The other day I was reading the printout of an electronic medical record of a patient transferred to our practice. The record reminded me a lot of my Aunt Tillie. Aunt Tillie was the aunt whom everyone would avoid at family gatherings when I was young because the minute she started talking you could be sure of two things: first, that it would be a long time till she stopped talking, and second, that most of what she had to say simply was not relevant to what anyone was interested in hearing. She was interested in what she was interested in and seemed to care little about the needs of anyone else in the room.

The patient in question was 32 years old and had gone to an emergency room for headache and chest pain. Headache and chest pain can be challenging problems, but there are still certain things in both the history and on physical exam that are relevant and informative. It was hard to find those things in this medical record. After a relatively short history of present illness (HPI) that said my patient had presented with 1 day of headache and chest pain. The HPI on this record took up less than three lines. The assessment scales went on for over two pages. When we see records like this, driven by a system that desires to document every question or scale that every possible insurer might be looking for on every possible patient, we fear that common sense has died.

Dr. Chris Notte and Dr. Neil Skolnik

Dr. Chris Notte and Dr. Neil Skolnik

Among the extraneous information in the EHR was a Morse Fall Scale score. The Morse scale and point system were carefully laid out with the actions to be taken at various levels of risk, from bed in the lowest position to when to use skid-proof slipper socks. Then the Braden Scale for Predicting Pressure Sore Risk was recorded, followed by the Domestic Violence Score, complete with indication of whether the patient was under immediate threat and whether police, social services, and mental health professionals were notified. There also was a pain assessment that was filled out with an area indicating that the patient and her family were instructed to tell someone if her level of pain changed. Seriously. The pain assessment scale was located right after the suicide risk assessment and the depression scale, presumably because if the depression assessment occurred any later in the visit the patient might have scored higher out of desperation.

The death of common sense is neither pretty nor fast. As we fill out scales that answer neither evidence-based preventive health interventions nor meet the current needs of the patient, we have become concerned that we, as physicians, have chosen a path that seems to be the clearest – including all possible questions on all possible patients – but is actually fraught with peril.

We have become so concerned about not missing any potential source of reimbursement and protecting ourselves from any source of liability that our visits take longer and our focus has become distracted from the real problems that patients bring to us. By so doing we end up not accomplishing our goal of maximizing reimbursement because we move slower through our visits, filling out information that is not meaningful to either patient or physician.
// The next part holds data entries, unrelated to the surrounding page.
Lemma retry_running j tid now r t :
  tasks r !! (j, tid) = Some t -> t_state t = TsRunning ->
  let r' := update_task_retry j tid now r in
  if t_max_retries t <? t_retries t + 1
  then r'.1 = false /\ failed_with j tid "retry max hit" r'.2
  else r'.1 = true /\ exists t', tasks r'.2 !! (j, tid) = Some t' /\ t_state t' = TsReady
    /\ t_retries t' = t_retries t + 1.
Proof.
  intros Hk Hs. unfold update_task_retry. rewrite Hk, Hs, bool_decide_eq_true_2 by done.
  cbn [negb]. cbv zeta. destruct (_ <? _); cbn [fst snd]; (split; [done|]).
  - unfold failed_with, job_state. rewrite tasks_leave, jobs_leave. simpl.
    rewrite tasks_adjust_task. simpl. rewrite !lookup_alter_eq, Hk, lookup_insert_eq. simpl.
    by eexists.
  - rewrite tasks_enqueue, tasks_adjust_task. simpl. rewrite !lookup_alter_eq, Hk. simpl.
    by eexists.
Qed.

(** ** An agent that is alone *)

(** A database that is always reached, and that only the agent calls; the work of a task
    may call it too, but leaves the task itself to the agent, and does not panic. *)
Class Alone (X : Type) `{TaskDbEnv X} `{Workers X} := {
  db_of : X -> Redis;
  alone_fcall : forall A (f : Redis -> A * Redis) w, exists w',
    fcall f w = (inr (f (db_of w)).1, w') /\ db_of w' = (f (db_of w)).2;
  alone_clock : forall w, db_of (now_seconds w).2 = db_of w;
  alone_delete : forall key w, db_of (hot_delete key w).2 = db_of w;
  alone_work : forall j tid def w o w', run_task j tid def w = (o, w') ->
    o <> Panic /\ tasks (db_of w') !! (j, tid) = tasks (db_of w) !! (j, tid);
  alone_ids : forall s, parse_uuid s = Some s;
  alone_json : forall s, valid_json s = true
}.

Section Turn.
Context {X : Type} `{Alone X} (turns : list WaitTurn).

#[local] Instance queue_of_db : WorkQueue X := direct_queue turns.

(** A call, and the state after it. *)
Lemma run_fcall_alone {A} (f : Redis -> A * Redis) w :
  exists w', run_fcall f w = (Ok (f (db_of w)).1, w') /\ db_of w' = (f (db_of w)).2.
Proof using Type.
  destruct (alone_fcall _ f w) as (w' & E & Ew). exists w'. split; [|done].
  unfold run_fcall, lift, mbind, ste_bind. by rewrite E.
Qed.

Lemma run_now_alone {A} (f : Z -> Redis -> A * Redis) w :
  exists now w', (now ← lift now_seconds; run_fcall (f now)) w = (Ok (f now (db_of w)).1, w')
    /\ db_of w' = (f now (db_of w)).2.
Proof using Type.
  pose proof (alone_clock w) as Hc. destruct (now_seconds w) as [now w1] eqn:En. simpl in Hc.
  destruct (run_fcall_alone (f now) w1) as (w' & E & Ew). exists now, w'. rewrite <- Hc.
  split; [|done]. transitivity (run_fcall (f now) w1); [|done].
  unfold mbind at 1, ste_bind at 1, lift. by rewrite En.
Qed.

Definition running_claim (rt : ReadyTask) (r : Redis) : Prop :=
  exists t, tasks r !! (rt_job_id rt, rt_task_id rt) = Some t /\ t_state t = TsRunning
    /\ t_max_retries t = rt_max_retries rt.

Lemma request_alone s w :
  db_reachable (db_of w) ->
  exists o w', db_request_work s w = (Ok o, w') /\ db_reachable (db_of w')
    /\ match o with Some rt => running_claim rt (db_of w') | None => True end.
Proof using Type.
  intros Hr. unfold db_request_work, mbind, ste_bind, lift. pose proof (alone_clock w) as Hc.
  destruct (now_seconds w) as [now w1]. simpl in Hc. rewrite <- Hc in Hr.
  destruct (run_fcall_alone (request_work s now) w1) as (w2 & -> & Ew).
  pose proof (db_reachable_call _ (RequestWork s now) Hr I) as Hr2. cbn [run_call] in Hr2.
  destruct Hr as [cl [HI _]%reach_inv]. pose proof (request_work_facts s now _ HI) as Hf.
  destruct (request_work s now (db_of w1)) as [[rt|] r2]; cbn [fst snd] in *.
  - unfold parse_id. rewrite alone_ids, alone_json. cbn [ok_or].
    eexists _, w2. split; [done|]. rewrite Ew. split; [done|].
    destruct Hf as (_ & _ & ps1 & p & ps2 & _ & (k & t & (Hk & _) & -> & _ & [Hk' _]) & _).
    destruct k as [j tid]. unfold running_claim. simpl in *. by eexists.
  - exists None, w2. by rewrite Ew.
Qed.

(** The wait ends: the deadline passes, or a wait is over without a notification. *)
Definition ends (turns : list WaitTurn) : Prop :=
  Exists (fun t => t = DeadlinePassed \/ t = WaitEnded false) turns.

Lemma wait_alone ts s w :
  ends ts -> db_reachable (db_of w) ->
  exists o w', wait_for_work ts s w = (Ok o, w') /\ db_reachable (db_of w')
    /\ match o with Some rt => running_claim rt (db_of w') | None => True end.
Proof using Type.
  intros He. revert w. induction ts as [|t ts IH]; intros w Hr; [by inversion He|].
  destruct t as [|n]; simpl; [by exists None, w|]. unfold mbind, ste_bind.
  destruct (request_alone s w Hr) as (o & w1 & -> & Hr1 & Ho). destruct o as [rt|]; [by exists (Some rt), w1|].
  destruct n; [|by exists None, w1]. apply IH; [|done].
  inversion He as [? ? [|]|]; subst; done.
Qed.
(* ===== verification/Slasher.v ===== *)
(** * The slasher: burning the collateral of provers that miss a deadline

    [crates/slasher]: the database of locked requests ([db.rs]) and the service that
    follows the market in ranges of blocks, stores the requests that are locked, forgets
    those that are fulfilled in time or slashed, and slashes those that expire
    ([lib.rs]).  Slashing itself is [MarketService.slash].

    A run has a state [SlState]: the state of the market service, the two tables, and the
    log lines that say which orders are added and removed, why, and which blocks are
    done. *)

From S2P Require Import Prelude Market Monitor MarketService.

Local Open Scope Z_scope.

(** ** Data *)

Inductive SlasherDbError :=
| SqlErr (e : string)
| MigrateErr (e : string)
| BadBlockNumb (s : string)
| SetBlockFail.

Inductive ServiceError :=
| DatabaseError (e : SlasherDbError)
| BoundlessMarketError (e : MarketError)
| RpcError (e : string)
| EventQueryError (e : string)
| TransactionDecodingError (e : string)
| BlockNumberNotFound
| BlockTimestampNotFound (block : Z)
| InsufficientFunds (e : string)
| MaxRetries
| RequestNotExpired
| SvcSlashRevert (request_id tx_hash : Z).

(** [SlashServiceConfig], without the timeouts and thresholds that go to the provider. *)
Record SlashServiceConfig := mkSlashConfig {
  sl_retries : Z;
  skip_addresses : list Z;
  max_block_range : Z;
  block_confirmation_delay : Z
}.

(** A log of [RequestFulfilled], with what is known of its block. *)
Record FulfilledLog := mkFulfilledLog {
  fl_requestId : Z;
  fl_block_number : option Z;
  fl_block_timestamp : option Z
}.

(** The node, as the slasher asks it: heads, timestamps and the logs of a range of
    blocks; the failures of the database and the order in which it scans; the text of an
    error of the market. *)
Class SlasherNode (W : Type) := {
  head_number : st W (string + Z);
  safe_block : st W (string + option Z);
  timestamp_of : Z -> st W (string + option Z);
  locked_logs : Z -> Z -> st W (string + list RequestLocked);
  slashed_logs : Z -> Z -> st W (string + list Z);
  fulfilled_logs : Z -> Z -> st W (string + list FulfilledLog);
  sql_fails : st W (option string);
  scan : list Z -> list Z;
  market_error_text : MarketError -> string
}.

(** A scan gives every row once. *)
Class ScanLaws (W : Type) `{SlasherNode W} := {
  scan_perm : forall l, scan l ≡ₚ l
}.

(** Why an order is removed. *)
Inductive Removal :=
| FulfilledInTime (timestamp lock_expires_at : Z)
| SlashedEvent
| SlashSucceeded
| AlreadySlashed
| RevertedButSlashed (tx_hash : Z)
| SettledError (message : string)
| NotLocked (message : string).

Inductive SlEvent :=
| OrderAdded (request_id expires_at lock_expires_at : Z)
| OrderRemoved (request_id : Z) (why : Removal)
| BlocksProcessed (to : Z).

Record SlState (W : Type) := mkSl {
  sl_ms : MsState W;
  sl_orders : gmap Z (Z * Z);
  sl_last_block : option Z;
  sl_log : list SlEvent
}.
Arguments mkSl {W} _ _ _ _.
Arguments sl_ms {W} _.
Arguments sl_orders {W} _.
Arguments sl_last_block {W} _.
Arguments sl_log {W} _.

(** [x as i64] and [x as u64]. *)
Definition to_i64 (x : Z) : Z := if x mod 2 ^ 64 <? 2 ^ 63 then x mod 2 ^ 64 else x mod 2 ^ 64 - 2 ^ 64.
Definition to_u64 (x : Z) : Z := x mod 2 ^ 64.

Section Slasher.
Context `{Externals} `{ServiceAbi} {W : Type} `{MarketNode W} `{SlasherNode W}.
Variables (boundless_market : ServiceSettings) (config : SlashServiceConfig).

Abbreviation sm A := (ste (SlState W) ServiceError A).

(** A call of the node, and of the market service. *)
Definition at_node {A} (m : st W A) : sm A := fun s =>
  let (a, w) := m (ms_world (sl_ms s)) in
  (Ok a, mkSl (mkMs w (ms_chain_id (sl_ms s)) (ms_txs (sl_ms s))) (sl_orders s) (sl_last_block s)
           (sl_log s)).

Definition at_market {A} (m : ste (MsState W) MarketError A) : sm (MarketError + A) := fun s =>
  let (r, ms) := m (sl_ms s) in
  (match r with Ok a => Ok (inr a) | Err e => Ok (inl e) | Panic => Panic end,
   mkSl ms (sl_orders s) (sl_last_block s) (sl_log s)).

Definition or_throw {A} (f : string -> ServiceError) (r : string + A) : sm A :=
  match r with inr a => mret a | inl e => throw (f e) end.

(** ** The database *)

Definition change_orders (f : gmap Z (Z * Z) -> gmap Z (Z * Z)) : sm unit := fun s =>
  (Ok tt, mkSl (sl_ms s) (f (sl_orders s)) (sl_last_block s) (sl_log s)).

Definition set_last_block (block : Z) : sm unit := fun s =>
  (Ok tt, mkSl (sl_ms s) (sl_orders s) (Some block) (sl_log s)).

Definition note (e : SlEvent) : sm unit := fun s =>
  (Ok tt, mkSl (sl_ms s) (sl_orders s) (sl_last_block s) (sl_log s ++ [e])).

Definition read_orders : sm (gmap Z (Z * Z)) := fun s => (Ok (sl_orders s), s).
Definition read_last : sm (option Z) := fun s => (Ok (sl_last_block s), s).

(** A statement that fails changes nothing. *)
Definition statement : sm unit :=
  failed ← at_node sql_fails;
  match failed with Some e => throw (DatabaseError (SqlErr e)) | None => mret tt end.

(** Only an order with expirations is stored, and a row that is there is kept. *)
Definition db_add_order (id expires_at lock_expires_at : Z) : sm unit :=
  if (0 <? expires_at) && (0 <? lock_expires_at) then
    _ ← statement;
    change_orders (fun orders =>
      match orders !! id with
      | Some _ => orders
      | None => <[id := (to_i64 expires_at, to_i64 lock_expires_at)]> orders
      end)
  else mret tt.

Definition db_get_order (id : Z) : sm (option (Z * Z)) :=
  _ ← statement;
  orders ← read_orders;
  mret ((fun row => (to_u64 row.1, to_u64 row.2)) <$> orders !! id).

Definition db_remove_order (id : Z) : sm unit :=
  _ ← statement; change_orders (delete id).

(** [order_exists], of which only the tests make use. *)
Definition db_order_exists (id : Z) : sm bool :=
  _ ← statement;
  orders ← read_orders;
  mret (bool_decide (is_Some (orders !! id))).

Definition expired_ids (current_timestamp : Z) (orders : gmap Z (Z * Z)) : list Z :=
  (map_to_list (filter (fun row => row.2.1 < to_i64 current_timestamp) orders)).*1.

Definition db_get_expired_orders (current_timestamp : Z) : sm (list Z) :=
  _ ← statement;
  orders ← read_orders;
  mret (scan (expired_ids current_timestamp orders)).

Definition db_get_last_block : sm (option Z) :=
  _ ← statement; read_last.

Definition db_set_last_block (block_numb : Z) : sm unit :=
  _ ← statement; set_last_block block_numb.

(** ** The service *)

Definition update_last_processed_block (block_number : Z) : sm unit :=
  _ ← db_set_last_block block_number;
  note (BlocksProcessed block_number).

Definition add_order (request_id expires_at lock_expires_at : Z) : sm unit :=
  _ ← db_add_order request_id expires_at lock_expires_at;
  note (OrderAdded request_id expires_at lock_expires_at).

Definition remove_order (request_id : Z) (why : Removal) : sm unit :=
  _ ← db_remove_order request_id;
  note (OrderRemoved request_id why).

Definition block_timestamp (block_number : Z) : sm Z :=
  r ← at_node (timestamp_of block_number);
  block ← or_throw RpcError r;
  liftr (ok_or (BlockTimestampNotFound block_number) block).

Definition current_block : sm Z :=
  if block_confirmation_delay config =? 0 then
    r ← at_node head_number; or_throw RpcError r
  else
    safe ← at_node safe_block;
    match safe with
    | inr (Some number) => mret number
    | _ =>
        r ← at_node head_number;
        latest ← or_throw RpcError r;
        mret (sat_sub latest (block_confirmation_delay config))
    end.

Definition process_locked_event (event : RequestLocked) : sm unit :=
  if bool_decide (rl_prover event ∈ skip_addresses config) then mret tt else
  let request := rl_request event in
  add_order (rl_requestId event) (expires_at request)
    (wadd 64 (rampUpStart (offer request)) (lockTimeout (offer request))).

Fixpoint process_locked_loop (logs : list RequestLocked) : sm unit :=
  match logs with
  | [] => mret tt
  | event :: logs => _ ← process_locked_event event; process_locked_loop logs
  end.

Definition process_locked_events (from_block to_block : Z) : sm unit :=
  r ← at_node (locked_logs from_block to_block);
  logs ← or_throw EventQueryError r;
  process_locked_loop logs.

Fixpoint process_slashed_loop (logs : list Z) : sm unit :=
  match logs with
  | [] => mret tt
  | request_id :: logs => _ ← remove_order request_id SlashedEvent; process_slashed_loop logs
  end.

Definition process_slashed_events (from_block to_block : Z) : sm unit :=
  r ← at_node (slashed_logs from_block to_block);
  logs ← or_throw EventQueryError r;
  process_slashed_loop logs.

Definition fulfilled_at (log : FulfilledLog) : sm Z :=
  match fl_block_timestamp log with
  | Some current_ts => mret current_ts
  | None =>
      bn ← liftr (ok_or BlockNumberNotFound (fl_block_number log));
      block_timestamp bn
  end.

Definition process_fulfilled_event (log : FulfilledLog) : sm unit :=
  current_ts ← fulfilled_at log;
  order ← db_get_order (fl_requestId log);
  match order with
  | None => mret tt
  | Some (_, lock_expires_at) =>
      if current_ts <=? lock_expires_at
      then remove_order (fl_requestId log) (FulfilledInTime current_ts lock_expires_at)
      else mret tt
  end.

Fixpoint process_fulfilled_loop (logs : list FulfilledLog) : sm unit :=
  match logs with
  | [] => mret tt
  | log :: logs => _ ← process_fulfilled_event log; process_fulfilled_loop logs
  end.

Definition process_fulfilled_events (from_block to_block : Z) : sm unit :=
  r ← at_node (fulfilled_logs from_block to_block);
  logs ← or_throw EventQueryError r;
  process_fulfilled_loop logs.

(** Whether the request is slashed after all. *)
Definition slashed_after_all (request_id tx_hash : Z) : sm unit :=
  r ← at_market (is_slashed request_id);
  match r with
  | inl e => throw (BoundlessMarketError e)
  | inr true => remove_order request_id (RevertedButSlashed tx_hash)
  | inr false => throw (SvcSlashRevert request_id tx_hash)
  end.

(** The errors of [slash] that are told apart by their text. *)
Definition slash_failed (request_id : Z) (err : MarketError) : sm unit :=
  let err_msg := market_error_text err in
  if contains "RequestIsSlashed" err_msg || contains "RequestIsFulfilled" err_msg
  then remove_order request_id (SettledError err_msg)
  else if contains "RequestIsNotExpired" err_msg then throw RequestNotExpired
  else if contains "insufficient funds" err_msg || contains "gas required exceeds allowance" err_msg
  then throw (InsufficientFunds err_msg)
  else if contains "RequestIsNotLocked" err_msg
  then remove_order request_id (NotLocked err_msg)
  else if contains "already known" err_msg || contains "known transaction" err_msg
          || contains "already imported" err_msg
  then mret tt
  else if contains "nonce too low" err_msg then mret tt
  else throw (BoundlessMarketError err).

Definition slash_expired (request_id : Z) : sm unit :=
  r ← at_market (slash boundless_market request_id);
  match r with
  | inr _ => remove_order request_id SlashSucceeded
  | inl (RequestIsSlashed id) => remove_order id AlreadySlashed
  | inl (SlashRevert tx_hash) => slashed_after_all request_id tx_hash
  | inl (LogNotEmitted tx_hash _) => slashed_after_all request_id tx_hash
  | inl err => slash_failed request_id err
  end.

Fixpoint slash_loop (expired : list Z) : sm unit :=
  match expired with
  | [] => mret tt
  | request_id :: expired => _ ← slash_expired request_id; slash_loop expired
  end.

Definition process_expired_requests (current_block : Z) : sm unit :=
  timestamp ← block_timestamp current_block;
  expired ← db_get_expired_orders timestamp;
  slash_loop expired.

Definition process_blocks (from to : Z) : sm unit :=
  _ ← process_locked_events from to;
  _ ← process_fulfilled_events from to;
  _ ← process_slashed_events from to;
  _ ← process_expired_requests to;
  update_last_processed_block to.

(** *** The loop *)

Definition starting_from (ignore_last_processed_block : option bool)
    (starting_block last_processed_block : option Z) (current_block : Z) : Z :=
  match ignore_last_processed_block, starting_block, last_processed_block with
  | Some true, Some starting_block, _ => starting_block
  | _, _, Some last_processed_block => last_processed_block
  | _, Some starting_block, None => starting_block
  | _, None, None => current_block
  end.

Definition recoverable (e : ServiceError) : bool :=
  match e with
  | DatabaseError _ | InsufficientFunds _ | MaxRetries | TransactionDecodingError _
  | BlockNumberNotFound | RequestNotExpired => false
  | BoundlessMarketError _ | SvcSlashRevert _ _ | EventQueryError _ | RpcError _
  | BlockTimestampNotFound _ => true
  end.

Definition next_chunk (from_block to_block : Z) : Z :=
  Z.min (wsub 64 (wadd 64 from_block (max_block_range config)) 1) to_block.

(** The last check of a turn. *)
Definition check_attempts (from_block attempt : Z) : sm (Z * Z) :=
  if sl_retries config <? attempt then throw MaxRetries else mret (from_block, attempt).

(** A turn of the loop: the next block to process and the attempts so far. *)
Definition turn (from_block attempt : Z) : sm (Z * Z) :=
  head ← catch current_block;
  match head with
  | inr to_block =>
      if to_block <? from_block then mret (from_block, attempt) else
      let chunk_to := next_chunk from_block to_block in
      done ← catch (process_blocks from_block chunk_to);
      match done with
      | inr _ => check_attempts (wadd 64 chunk_to 1) 0
      | inl e =>
          if recoverable e then check_attempts from_block (wadd 32 attempt 1) else throw e
      end
  | inl _ => check_attempts from_block (wadd 32 attempt 1)
  end.

(** The loop, for a number of ticks of its interval. *)
Fixpoint slasher_loop (ticks : nat) (from_block attempt : Z) : sm (Z * Z) :=
  match ticks with
  | O => mret (from_block, attempt)
  | S ticks =>
      '(from_block, attempt) ← turn from_block attempt;
      slasher_loop ticks from_block attempt
  end.

Definition slasher_run (ticks : nat) (starting_block : option Z)
    (ignore_last_processed_block : option bool) : sm (Z * Z) :=
  current ← current_block;
  last_processed_block ← db_get_last_block;
  slasher_loop ticks
    (starting_from ignore_last_processed_block starting_block last_processed_block current) 0.
End Slasher.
We also do not protect ourselves from liability when we are distracted by the need to fill out irrelevant information and are subsequently left with less time to get through the important parts of our visit, leaving us to take a less detailed history than we might otherwise have performed.

In 1995, Phillip K. Howard wrote a book about the legal system, The Death of Common Sense (Random House). In it, he argues that the desire to have clear rules that allow uniformity in the operation of law has resulted in a system that is inefficient and “precludes the exercise of judgment.” Mr. Howard argues that, no matter how detailed, laws cannot anticipate all of society’s needs. He goes on to state that “law can’t think, and so law must be entrusted to humans and they must take responsibility for their interpretation of it.”

We find a similar case to what Mr. Howard described to be occurring in medicine today. Patients present as individuals, with complex problems that require well-trained clinicians who can prioritize among the many concerns and determine which algorithms of diagnosis and treatment are appropriate to a given visit on a given day. When each visit follows a rote format, no visit follows the format that best serves the patient.